-- Task description --
Find the string "exists" in the data, and copy out each line that has it.

-- Given records follows --

(* ===== verification/TrieSpec.v ===== *)
(** * The subject trie: correctness

    The trie is a map from patterns (token lists) to payloads: [insert_loop] and [remove_loop]
    change one entry, [matchLevel] visits exactly the entries whose pattern matches, each
    once, and [matchLevelForAny] tells whether there is one. *)

From S2P Require Import Prelude Subject SubjectSpec Trie.
Import Subj Trie.

Section spec.
Context {P : Type}.
Notation node := (node P).
Notation level := (level P).

(** The payload stored at a pattern. *)
Fixpoint payload_at (l : level) (path : list string) : option P :=
  match path with
  | [] => None
  | t :: rest =>
      match node_of l t with
      | None => None
      | Some n =>
          match rest with
          | [] => Some (payload n)
          | _ => match next n with None => None | Some l' => payload_at l' rest end
          end
      end
  end.

(** Tokens of a pattern: not empty, [>] last. *)
Definition valid_pat (p : list string) : Prop := p <> [] /\ no_empty p /\ fwc_last p.

Lemma valid_pat_cons t p : valid_pat (t :: p) ->
  t <> ""%string /\ (p = [] \/ (t <> fwcs /\ valid_pat p)).
Proof.
  intros (_&[Ht Hp]%Forall_cons&[Hf Hl]). split; [done|]. destruct p as [|t2 p]; [by left|]. right.
  split; [intros ->; by discriminate (Hf eq_refl)|]. by split_and!.
Qed.

(** ** Nodes of a level *)

Definition key_ok (l : level) : Prop := nodes l !! pwcs = None /\ nodes l !! fwcs = None.

Lemma node_of_set (l : level) t (n : node) t' :
  node_of (set_node l t n) t' = if decide (t = t') then Some n else node_of l t'.
Proof.
  unfold node_of, set_node. case_decide as Hd; [subst t'|].
  - destruct (String.eqb_spec t pwcs) as [->|]; [done|]. destruct (String.eqb_spec t fwcs) as [->|]; [done|].
    cbn. by rewrite lookup_insert_eq.
  - destruct (String.eqb_spec t pwcs), (String.eqb_spec t' pwcs), (String.eqb_spec t fwcs), (String.eqb_spec t' fwcs);
      try congruence; try done. cbn. by rewrite lookup_insert_ne.
Qed.

Lemma node_of_prune (l : level) t t' :
  node_of (pruneNode l t) t' = if decide (t = t') then None else node_of l t'.
Proof.
  unfold node_of, pruneNode. case_decide as Hd; [subst t'|].
  - destruct (String.eqb_spec t pwcs) as [->|]; [done|]. destruct (String.eqb_spec t fwcs) as [->|]; [done|].
    cbn. by rewrite lookup_delete_eq.
  - destruct (String.eqb_spec t pwcs), (String.eqb_spec t' pwcs), (String.eqb_spec t fwcs), (String.eqb_spec t' fwcs);
      try congruence; try done. cbn. by rewrite lookup_delete_ne.
Qed.

Lemma key_ok_set (l : level) t (n : node) : key_ok l -> key_ok (set_node l t n).
Proof.
  intros [H1 H2]. unfold set_node. destruct (String.eqb_spec t pwcs); [done|]. destruct (String.eqb_spec t fwcs); [done|].
  split; cbn; by rewrite lookup_insert_ne.
Qed.

Lemma key_ok_prune (l : level) t : key_ok l -> key_ok (pruneNode l t).
Proof.
  intros [H1 H2]. unfold pruneNode. repeat case_match; [done|done|].
  split; cbn; rewrite lookup_delete_None; by right.
Qed.

Lemma node_of_key (l : level) t : key_ok l -> wild_tok t = false -> nodes l !! t = node_of l t.
Proof. intros _ [H1 H2]%orb_false_iff. unfold node_of. by rewrite H1, H2. Qed.

Lemma nodes_lookup (l : level) t (n : node) : key_ok l -> nodes l !! t = Some n -> node_of l t = Some n /\ t <> pwcs /\ t <> fwcs.
Proof.
  intros [H1 H2] Hn. unfold node_of.
  destruct (String.eqb_spec t pwcs) as [->|]; [congruence|]. destruct (String.eqb_spec t fwcs) as [->|]; [congruence|done].
Qed.

Lemma numNodes_zero (l : level) : key_ok l -> numNodes l = 0%nat <-> forall t, node_of l t = None.
Proof.
  intros Hk. unfold numNodes. split.
  - intros H t. assert (nodes l = ∅) as Hn by (apply map_size_empty_inv; lia).
    unfold node_of. rewrite Hn. destruct (lpwc l), (lfwc l); try lia. by repeat case_match.
  - intros H. pose proof (H pwcs) as Hp. pose proof (H fwcs) as Hf. unfold node_of in Hp, Hf. cbn in Hp, Hf.
    rewrite Hp, Hf. assert (nodes l = ∅) as ->; [|done]. apply map_empty. intros t.
    destruct (nodes l !! t) as [n|] eqn:E; [|done]. destruct (nodes_lookup l t n Hk E) as [E' _]. congruence.
Qed.

Lemma numNodes_pos (l : level) : key_ok l -> numNodes l <> 0%nat -> exists t n, node_of l t = Some n.
Proof.
  intros Hk. unfold numNodes. destruct (lpwc l) as [n|] eqn:Ep; [by exists pwcs, n|].
  destruct (lfwc l) as [n|] eqn:Ef; [by exists fwcs, n|]. intros Hz.
  destruct (map_choose (nodes l)) as (t&n&Hn); [intros He; by rewrite He in Hz|].
  exists t, n. by apply nodes_lookup.
Qed.

(** ** The invariant

    [pok] are the payloads the operations build, [no_subs] the empty ones; the only empty
    payload is that of a new node.  Every node has a subscription or a node below it, and
    nothing is below [>]. *)

Section inv.
Context (p0 : P) (pok : P -> Prop) (no_subs : P -> bool).
Context (p0_ok : pok p0) (no_subs_p0 : no_subs p0 = true)
  (no_subs_eq : forall p, pok p -> no_subs p = true -> p = p0).

Inductive level_ok : level -> Prop :=
| level_ok_intro l :
    key_ok l -> (forall t n, node_of l t = Some n -> node_ok t n) -> level_ok l
with node_ok : string -> node -> Prop :=
| node_ok_intro t n :
    t <> ""%string -> pok (payload n) -> isEmpty no_subs n = false -> is_Some (next n) ->
    (forall l', next n = Some l' -> level_ok l') ->
    (forall l', next n = Some l' -> t = fwcs -> numNodes l' = 0%nat) ->
    node_ok t n.

Scheme level_ok_ind2 := Minimality for level_ok Sort Prop
with node_ok_ind2 := Minimality for node_ok Sort Prop.

Lemma level_ok_inv l : level_ok l -> key_ok l /\ forall t n, node_of l t = Some n -> node_ok t n.
Proof. by intros []. Qed.

Lemma node_ok_inv t n : node_ok t n ->
  t <> ""%string /\ pok (payload n) /\ (isEmpty no_subs n = false /\ is_Some (next n)) /\
  (forall l', next n = Some l' -> level_ok l' /\ (t = fwcs -> numNodes l' = 0%nat)).
Proof. intros []. split_and!; [done..|]. intros l' Hl'. split; [auto|intros; by eauto]. Qed.

Lemma node_ok_mk t n :
  t <> ""%string -> pok (payload n) -> isEmpty no_subs n = false -> is_Some (next n) ->
  (forall l', next n = Some l' -> level_ok l' /\ (t = fwcs -> numNodes l' = 0%nat)) -> node_ok t n.
Proof. intros ???? H. constructor; [done..| |]; intros l' Hl'; by apply H. Qed.

Lemma newLevel_ok : level_ok newLevel.
Proof.
  constructor; [done|]. intros t n. unfold node_of. cbn. by repeat case_match.
Qed.

Lemma set_node_ok l t n : level_ok l -> node_ok t n -> level_ok (set_node l t n).
Proof.
  intros [Hk Hn]%level_ok_inv Ht. constructor; [by apply key_ok_set|]. intros t' n'. rewrite node_of_set.
  case_decide; [intros [= <-]; by subst|apply Hn].
Qed.

Lemma prune_step_ok l t n :
  level_ok l -> t <> ""%string -> pok (payload n) -> is_Some (next n) ->
  (forall l', next n = Some l' -> level_ok l' /\ (t = fwcs -> numNodes l' = 0%nat)) ->
  level_ok (prune_step no_subs l t n).
Proof.
  intros Hl Ht Hp Hsn Hn. unfold prune_step. destruct (isEmpty no_subs n) eqn:E; [|by apply set_node_ok, node_ok_mk].
  apply level_ok_inv in Hl as [Hk Hl]. constructor; [by apply key_ok_prune|]. intros t' n'. rewrite node_of_prune.
  case_decide; [done|]. apply Hl.
Qed.

(** The effective payload of a pattern. *)
Definition get (l : level) (path : list string) : P := default p0 (payload_at l path).

Lemma get_payload l p : payload_at l p = None \/ payload_at l p = Some (get l p).
Proof. unfold get. destruct (payload_at l p); [by right|by left]. Qed.

Lemma payload_at_cons l t rest :
  payload_at l (t :: rest) =
    n ← node_of l t; match rest with [] => Some (payload n) | _ => l' ← next n; payload_at l' rest end.
Proof. cbn. destruct (node_of l t); [|done]. cbn. destruct rest; [done|]. by destruct (next _). Qed.

Lemma payload_at_ok path : forall l p, level_ok l -> payload_at l path = Some p -> pok p.
Proof.
  induction path as [|t rest IH]; intros l p Hl Hp; [done|]. rewrite payload_at_cons in Hp.
  apply level_ok_inv in Hl as [_ Hl]. destruct (node_of l t) as [n|] eqn:E; [|done]. cbn in Hp.
  apply Hl, node_ok_inv in E as (_&Hpk&_&Hn). destruct rest as [|t2 rest]; [by simplify_eq|].
  destruct (next n) as [l'|]; [|done]. cbn in Hp. eapply IH; [|done]. by apply Hn.
Qed.

Lemma get_ok l path : level_ok l -> pok (get l path).
Proof.
  intros Hl. unfold get. destruct (payload_at l path) as [p|] eqn:E; [|done]. by eapply payload_at_ok.
Qed.

(** Patterns of an empty level, and of a node's effective next level. *)
Lemma payload_at_empty l path : numNodes l = 0%nat -> key_ok l -> payload_at l path = None.
Proof. intros Hz Hk. destruct path as [|t rest]; [done|]. cbn. by rewrite (proj1 (numNodes_zero l Hk)). Qed.

Definition get_node (n : node) (rest : list string) : P :=
  match rest with [] => payload n | _ => get (default newLevel (next n)) rest end.

Lemma get_cons l t rest : get l (t :: rest) = get_node (default (Node p0 None) (node_of l t)) rest.
Proof.
  unfold get, get_node. rewrite payload_at_cons. destruct (node_of l t) as [n|]; cbn [mbind option_bind default from_option id].
  - destruct rest; [done|]. destruct (next n) as [l'|]; [done|]. cbn [mbind option_bind default from_option id].
    unfold get. by rewrite (payload_at_empty newLevel).
  - destruct rest; [done|]. unfold get. by rewrite (payload_at_empty newLevel).
Qed.

Lemma get_set l t n t' rest :
  get (set_node l t n) (t' :: rest) = if decide (t = t') then get_node n rest else get l (t' :: rest).
Proof. rewrite !get_cons, node_of_set. by case_decide. Qed.

Lemma get_prune_step l t n t' rest :
  pok (payload n) -> (forall l', next n = Some l' -> key_ok l') ->
  get (prune_step no_subs l t n) (t' :: rest) = if decide (t = t') then get_node n rest else get l (t' :: rest).
Proof.
  intros Hp Hk. unfold prune_step. destruct (isEmpty no_subs n) eqn:E; [|apply get_set].
  rewrite !get_cons, node_of_prune. case_decide; [|done]. cbn [default from_option].
  unfold isEmpty in E. apply andb_true_iff in E as [Hs%no_subs_eq Hz]; [|done]. unfold get_node.
  destruct rest as [|t2 rest]; [done|]. unfold get. cbn [next]. rewrite (payload_at_empty newLevel) by done.
  destruct (next n) as [l'|]; [|by rewrite (payload_at_empty newLevel)]. apply Nat.eqb_eq in Hz.
  cbn [default from_option id]. by rewrite payload_at_empty by (done || by apply Hk).
Qed.

(** The effective node of a token. *)
Lemma default_node_ok l t :
  level_ok l -> t <> ""%string ->
  let n := default (Node p0 None) (node_of l t) in
  pok (payload n) /\ level_ok (default newLevel (next n)) /\ (t = fwcs -> numNodes (default newLevel (next n)) = 0%nat).
Proof.
  intros [_ Hl]%level_ok_inv Ht. destruct (node_of l t) as [n|] eqn:E; cbn [default from_option id].
  - apply Hl, node_ok_inv in E as (_&Hp&_&Hn). split; [done|]. destruct (next n) as [l'|]; [by apply Hn|].
    split; [apply newLevel_ok|done].
  - split_and!; [done|apply newLevel_ok|done].
Qed.

Lemma set_node_nonzero l t n : key_ok l -> numNodes (set_node l t n) <> 0%nat.
Proof.
  intros Hk Hz. pose proof (proj1 (numNodes_zero _ (key_ok_set l t n Hk)) Hz t) as H.
  rewrite node_of_set, decide_True in H by done. done.
Qed.

(** ** Insert *)

Lemma insert_loop_ok {X} (upd : P -> P * X) toks : forall l,
  level_ok l -> valid_pat toks ->
  pok (upd (get l toks)).1 -> no_subs (upd (get l toks)).1 = false ->
  let '(l', r) := insert_loop p0 upd toks false l in
  r = Some (upd (get l toks)).2 /\ level_ok l' /\ numNodes l' <> 0%nat /\
  forall q, get l' q = if decide (q = toks) then (upd (get l toks)).1 else get l q.
Proof.
  induction toks as [|t rest IH]; intros l Hl Hv Hup Hus; [by destruct Hv|].
  apply valid_pat_cons in Hv as [Ht Hrest]. cbn [insert_loop].
  rewrite (proj2 (String.eqb_neq t "")) by done. cbn [orb].
  destruct (default_node_ok l t Hl Ht) as (Hp&Hnl&Hz). pose proof (level_ok_inv l Hl) as [Hk _].
  rewrite get_cons in Hup, Hus |- *.
  set (n := default (Node p0 None) (node_of l t)) in *.
  destruct rest as [|t2 rest].
  - cbn [get_node] in *. destruct (upd (payload n)) as [p x]. cbn [fst snd] in *.
    split_and!; [done| |by apply set_node_nonzero|].
    + apply set_node_ok; [done|]. apply node_ok_mk; [done|done|unfold isEmpty; cbn; by rewrite Hus|done|].
      cbn. by intros l' [= <-].
    + intros [|t' q]; [by rewrite decide_False|]. rewrite get_set. destruct (decide (t = t')) as [<-|Hne].
      * unfold get_node. cbn [payload next default from_option id]. destruct q as [|t3 q].
        -- by rewrite decide_True by done.
        -- rewrite decide_False by done. by rewrite (get_cons l t).
      * by rewrite decide_False by congruence.
  - destruct Hrest as [?|[Hf Hv]]; [done|]. rewrite (proj2 (String.eqb_neq t fwcs)) by done.
    cbn [get_node] in *.
    specialize (IH (default newLevel (next n)) Hnl Hv Hup Hus).
    destruct (insert_loop p0 upd (t2 :: rest) false _) as [l2 r]. destruct IH as (->&Hl2&Hz2&Hg).
    split_and!; [done| |by apply set_node_nonzero|].
    + apply set_node_ok; [done|]. apply node_ok_mk; [done|done| |done|cbn; by intros l' [= <-]].
      unfold isEmpty. cbn. apply andb_false_iff. right. by apply Nat.eqb_neq.
    + intros [|t' q]; [by rewrite decide_False|]. rewrite get_set. destruct (decide (t = t')) as [<-|Hne].
      * unfold get_node. cbn [payload next default from_option id]. destruct q as [|t3 q].
        -- rewrite decide_False by done. by rewrite get_cons.
        -- rewrite Hg, (get_cons l t). unfold get_node. fold n. repeat case_decide; congruence.
      * by rewrite decide_False by congruence.
Qed.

-- Given records concluded --

-- Answer space --
Lemma numNodes_pos (l : level) : key_ok l -> numNodes l <> 0%nat -> exists t n, node_of l t = Some n.
  intros Hk. unfold numNodes. destruct (lpwc l) as [n|] eqn:Ep; [by exists pwcs, n|].
  destruct (lfwc l) as [n|] eqn:Ef; [by exists fwcs, n|]. intros Hz.
  exists t, n. by apply nodes_lookup.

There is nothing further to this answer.